I began to listen to the book on my return from driving Vancouver to Ottawa to visit my relatives and see the new nephews and say hello to the neice to be.  Jordan Peterson argues pretty much for spiritual laws and describes a creative unity at the centre and warns not against the fringe but rather what lies beyond the fringe.  I’ve agreed with him in support of social arrangements which put the family at the centre as the creative tradition versus the ravings of the single person who wishes to be God.  I like the Trinity. I like duality.  I accept that the one became many and I’m not that One. There is God and I but really God is all that is indivisible.  
I do not I think share Peterson’s sense of imperatives. I’m not morally relative but while I’ve watched with horror the ‘diversity is our strength’ absurdities and tyranny I believe in multiplicity and relish variety. I am interested in the hierarchal men and women who wish to be one.  I’ve not so much wanted to be one but rather to be left alone and to be able to assist and serve.  I have been captain and I have been the surgeon but rather prefer assisting another. I”m a second son.  Jordan Peterson speaks as a father and sounds more like a second son. I know some women who are threatened by him because I believe he so effectively exposes duplicity and dishonesty.  Some women will use every means to be ‘first lady’ but have no desire to be ‘first man’.  Their fight is with their sister and not with men.

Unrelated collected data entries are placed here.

(* ===== verification/QuickListOps.v ===== *)
(** What the operations of a quicklist do to the list of its strings: pushing, popping,
    searching by index, iterating and deleting. *)

From stdpp Require Import list numbers strings gmap.
From S2P Require Import Prelude Util SdsText Lzf Ziplist ZiplistEntry ZiplistList ZiplistRefine QuickList QuickListNode QuickListRep.

(** The list of the nodes [ns] with the contents [ls]. *)
Record rep (q : quicklist) (ns : list addr) (ls : list (list (list Z))) : Prop := {
  p_reps : reps q ns ls;
  p_dom : dom (ndata q) = list_to_set ns;
  p_len : qlen q = zlen ns;
  p_count : qcount q = zlen (concat ls);
  p_full : Forall (λ l, l ≠ []) ls;
  p_size : csize (concat ls) < 2 ^ 32;
}.

Definition same_opts (q q' : quicklist) : Prop := fill q' = fill q ∧ compress q' = compress q.

#[export] Instance same_opts_preorder : PreOrder same_opts.
Proof. split; [done|]. unfold same_opts. intros ? ? ? [? ?] [? ?]. split; congruence. Qed.

Lemma recoded_opts q q' : recoded q q' → same_opts q q'.
Proof. intros (_ & _ & _ & _ & ? & ? & _)%recoded_fields. done. Qed.

Lemma rep_recoded q q' ns ls : recoded q q' → rep q ns ls → rep q' ns ls.
Proof.
  intros Hr [H1 H2 H3 H4 H5 H6]. destruct (recoded_fields q q' Hr) as (_ & _ & E1 & E2 & _ & _ & _). split; try congruence; [by eapply reps_recoded|].
  destruct Hr as (_ & E3 & _). congruence.
Qed.

Lemma csize_length l : 18 * zlen l + 22 ≤ csize l.
Proof. induction l as [|s l IH]; [done|]. rewrite csize_cons. cbn [length]. lia. Qed.

Lemma csize_concat la l lb : csize l ≤ csize (concat (la ++ l :: lb)).
Proof. rewrite concat_app. cbn [concat]. rewrite !csize_app. pose proof (csize_pos (concat la)). pose proof (csize_pos (concat lb)). lia. Qed.

Lemma csize_concat_cons v la l lb : csize (v :: l) ≤ csize (v :: concat (la ++ l :: lb)).
Proof. rewrite !csize_cons. pose proof (csize_concat la l lb). lia. Qed.
Lemma next_forward fuel : ∀ q ns ls it pre post,
  rep q ns ls → fwd q ns ls it pre post → (∀ a, current it = Some a → ∀ A B, ns = A ++ a :: B → length B + 2 ≤ fuel)%nat → (1 ≤ fuel)%nat →
  ∃ q' it' r, next_loop junk htab fuel q it = Some (q', it', r) ∧ recoded q q' ∧ dir it' = AL_START_HEAD ∧
    match post with [] => r = None | s :: post => ∃ e, r = Some e ∧ reached q' ns ls it' e pre s post end.
Proof.
  induction fuel as [|fuel IH]; intros q ns ls it pre post HR [Hd Hit] Hf Hf1; [lia|]. cbn [next_loop].
  destruct Hit as [(Hc & Hpre & ->)|(A & a & B & la & l & lb & Hpl & Hc & Hit)]; rewrite Hc; [by exists q, it, None|].
  pose proof Hpl as (-> & -> & Hl). specialize (Hf a Hc A B eq_refl). rewrite Hd.
  assert (∀ q1, recoded q q1 → pre = concat la ++ l → post = concat lb →
    ∃ q' it' r, (q2 ← quicklistCompress junk htab q1 a; b ← next q2 a; next_loop junk htab fuel q2 (Iter b None 0 AL_START_HEAD)) = Some (q', it', r) ∧ recoded q q' ∧ dir it' = AL_START_HEAD ∧
    match post with [] => r = None | s :: post => ∃ e, r = Some e ∧ reached q' (A ++ a :: B) (la ++ l :: lb) it' e pre s post end) as Hleave.
  { intros q1 Hr1 -> ->. pose proof (rep_recoded _ _ _ _ Hr1 HR) as HR1. destruct (leave_node _ _ _ _ _ _ _ HR1 Hl) as (q2 & -> & Hr2 & Enx & _). cbn [mbind option_bind]. rewrite Enx. cbn [mbind option_bind].
    assert (recoded q q2) as Hr by by etrans.
    destruct (IH q2 (A ++ a :: B) (la ++ l :: lb) (Iter (first_or B None) None 0 AL_START_HEAD) (concat la ++ l) (concat lb)) as (q' & it' & r & E & Hr' & Hd' & Hm).
    - by eapply rep_recoded.
    - split; [done|]. destruct B as [|b B].
      + left. pose proof (Forall2_length _ _ _ (r_nodes _ _ _ (p_reps _ _ _ HR))) as Hl2. rewrite !length_app in Hl2. destruct lb; [|simpl in Hl2; lia]. split; [done|]. rewrite concat_app. cbn. by rewrite app_nil_r.
      + right. pose proof (Forall2_length _ _ _ (r_nodes _ _ _ (p_reps _ _ _ HR))) as Hl2. rewrite !length_app in Hl2. destruct lb as [|l2 lb]; [simpl in Hl2; lia|].
        exists (A ++ [a]), b, B, (la ++ [l]), l2, lb. split; [split_and!; [by rewrite <-(assoc_L (++))..|rewrite !length_app; simpl; lia]|]. split; [done|]. exists 0%nat. split_and!; [done|lia| |done].
        rewrite concat_app. cbn. by rewrite !app_nil_r.
    - cbn. intros a' Ha' A' B' E. destruct B as [|b B]; [done|]. injection Ha' as <-. cbn [length] in Hf.
      assert (A' = A ++ [a] ∧ B' = B) as [-> ->]; [|lia].
      pose proof (l_nodup _ _ (r_listed _ _ _ (p_reps _ _ _ HR))) as Hnd. rewrite (cons_middle a A), (assoc_L (++)) in E, Hnd. by apply NoDup_split_unique in E.
    - lia.
    - exists q', it', r. split; [done|]. split; [by etrans|]. done. }
  destruct (zi it) as [p|].
  - destruct Hit as (j & n & z & Hn & Hh & Ez & Hp & Hj & Ho & Hpre & Hpost). rewrite Hn. cbn [mbind option_bind]. unfold ziplist_of. rewrite Ez. cbn [mbind option_bind].
    destruct (points_next z l j p Hp) as ([p2|] & -> & Hnx); cbn [mbind option_bind].
    + destruct Hnx as [Hlt Hp2]. rewrite Ho. destruct (found_entry q A a B la l lb n z (S j) p2 it (Z.of_nat j + 1) Hn Hh Ez Hp2 Hl Hlt) as (s & e & Hs & -> & Hre); [rewrite Hd; lia|].
      cbn [mbind option_bind]. rewrite Hd in Hre. eexists q, _, _. split; [done|]. split; [done|]. split; [done|]. rewrite Hpost, (drop_S _ _ _ Hs). cbn [app]. exists e. split; [done|]. by rewrite Hpre.
    + apply lookup_ge_None in Hnx. rewrite take_ge in Hpre by lia. rewrite drop_ge in Hpost by lia. apply Hleave; done.
  - destruct Hit as (j & Ho & Hj & Hpre & Hpost). destruct (use_node _ _ _ _ _ _ _ HR Hl) as (q1 & n & z & -> & Hr1 & _ & Hn & Hh & Ez & Hz). cbn [mbind option_bind]. rewrite Hn. cbn [mbind option_bind].
    unfold ziplist_of. rewrite Ez. cbn [mbind option_bind]. destruct (holds_count _ _ _ _ Hh) as (_ & Hlt & _). rewrite Ho, s32_small by lia.
    destruct (zrep_index z l (Z.of_nat j) Hz ltac:(lia)) as ([p|] & -> & Hm); cbn [mbind option_bind].
    + destruct Hm as (k & Ek & Hk & Hp). unfold a_index in Ek. rewrite (proj2 (Z.ltb_ge _ _)) in Ek by lia. destruct (Z.ltb_spec (Z.of_nat j) (zlen l)); [|done]. injection Ek as <-. rewrite Nat2Z.id in *.
      destruct (found_entry q1 A a B la l lb n z j p it (Z.of_nat j) Hn Hh Ez Hp Hl Hk) as (s & e & Hs & -> & Hre); [by rewrite Hd|].
      cbn [mbind option_bind]. rewrite Hd in Hre. eexists q1, _, _. split; [done|]. split; [done|]. split; [done|]. rewrite Hpost, (drop_S _ _ _ Hs). cbn [app]. exists e. split; [done|]. by rewrite Hpre.
    + assert (j = length l) as -> by (destruct (decide (j < length l)%nat) as [Hl2|]; [rewrite (a_index_nat _ _ Hl2) in Hm; done|lia]).
      rewrite take_ge in Hpre by lia. rewrite drop_ge in Hpost by lia. by apply Hleave.
Qed.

A man might engage in lone combat whereas such a woman is always political.
It’s a truly brilliant book. I’m now listening to it in the morning in half hour to and an hour bits while I walk the dog. I suspect it will make me a better person whatever that might be.  My God is a loving God and personally I’m certain of foregiveness and a special place in the centre.  God is good all of the time. I’m just not sure if my approach to life will get me a Lamborghini.  Obviously the world if we believe has spiritual and social laws and deference to the centre is part of that I’m not as wealthy as I might be because of choices I’ve made.  I don’t sense that Jordan Peterson is more fulfilled than I am but then I met the Dalai Lama and Bishop Tutu and thought there were very nice men too. My own narcissism or paranoia may limit my appreciate of the truly great .  Jordan Peterson is that as a professor.  I’m only early in his argument and I do hope that he touches me as C.S. Lewis touched me with his surprised by joy.  He may well be John who comes before but there is no doubt that Jordan Peterson is in the room of greatness’s and espousing profound insights into Biblical truth, civilization and the wisdom of the ages.  
At times I wrestle with God and was touched by the passage with Jacob.  That was then. Today I’m more likely to say I play peek a boo with Jesus.  Jordan Peterson has a great sense of humor but maybe he thinks too much. Who am I to judge. I love best his joining Fry in a tag team debate.  I am so grateful to live in a time when men like Jordan Peterson are still openly teaching. 

Monday, June 16, 2025

Monday Morning, Mid June

Laura told me she woke at 4 am.  We’d watched episodes of Rookie till 10:30 pm after the Barbecued pork chops, wild rice and corn I’d served for dinner.  
Yesterday was a good day. I attended St. Barnabus Church and enjoyed Martha’s sermon on the Trinity.  It was good to ride my Harley. I’d left Madigan home with Laura.  On the way back I’d stopped at Home Hardware to pick up 3M Command damage free hooks to hang pictures in the new Thor Hurricane motorhome.  Laura said she and Madigan has slept in.
After coffee we’d done the hour walk to the duck pond and back. I’d taken pictures of a heron and a red winged black bird.  It was a good hike.  Reading westerns and napping in the afternoon.  
The American Army 250 year anniversary coincided with President Trump’s 79 year birthday.  I thought him older but then I’ve become older. Mentally I don’t notice it but physically my back complains.  Apparently he’d watched France’s military parade with macron years past and wanted the same for America.  I enjoyed it.  Disappointingly the left Democrats tried to upstage the national event with protest riots claiming it a “no king’ day.  Ironically it appeared to be mostly retired white middle class people. ICE was rounding up and deporting illegal aliens.  I was shocked to see that in the past previous presidents had done this for 10s of millions. This is the back bone of the black market economy and obviously central to the criminal class. One notice said that $500 a day was being offerered for ‘protestors’ to march. I remember decades back when $50 was the going rate for the weekly DTES fashion march.  Soros is under investigation in Congress for funding these events that become riots.  BLM and Antifida the Marxist communist organizations have millions in funding from his ‘open borders’ , the migration movements that are providing ‘scab voters’.  
I enjoyed the military parade on uTube.  In the 60’s my attraction to Vietnam protests was principally the gorgeous women, great music and marijuana.  I suspect 90% of the crowds of the day were there for that.  We all wanted to ‘give peace a chance’ and ‘all we need is love’.  It was before the Beatles wrote ‘we don’t want a revolution’ and hypocrisy wasn’t in full swing.  Today it looked like the sort of crowd that came out for the fireworks  at the Military Parade and the Protests before the illegals and rioters took over.  I remember leaving a demonstration as it went off rail when I was younger and loved Gandhi and Martin Luther King.  This pro terrorist anti Israel Hamas backed crowd is a different kettle of fish.  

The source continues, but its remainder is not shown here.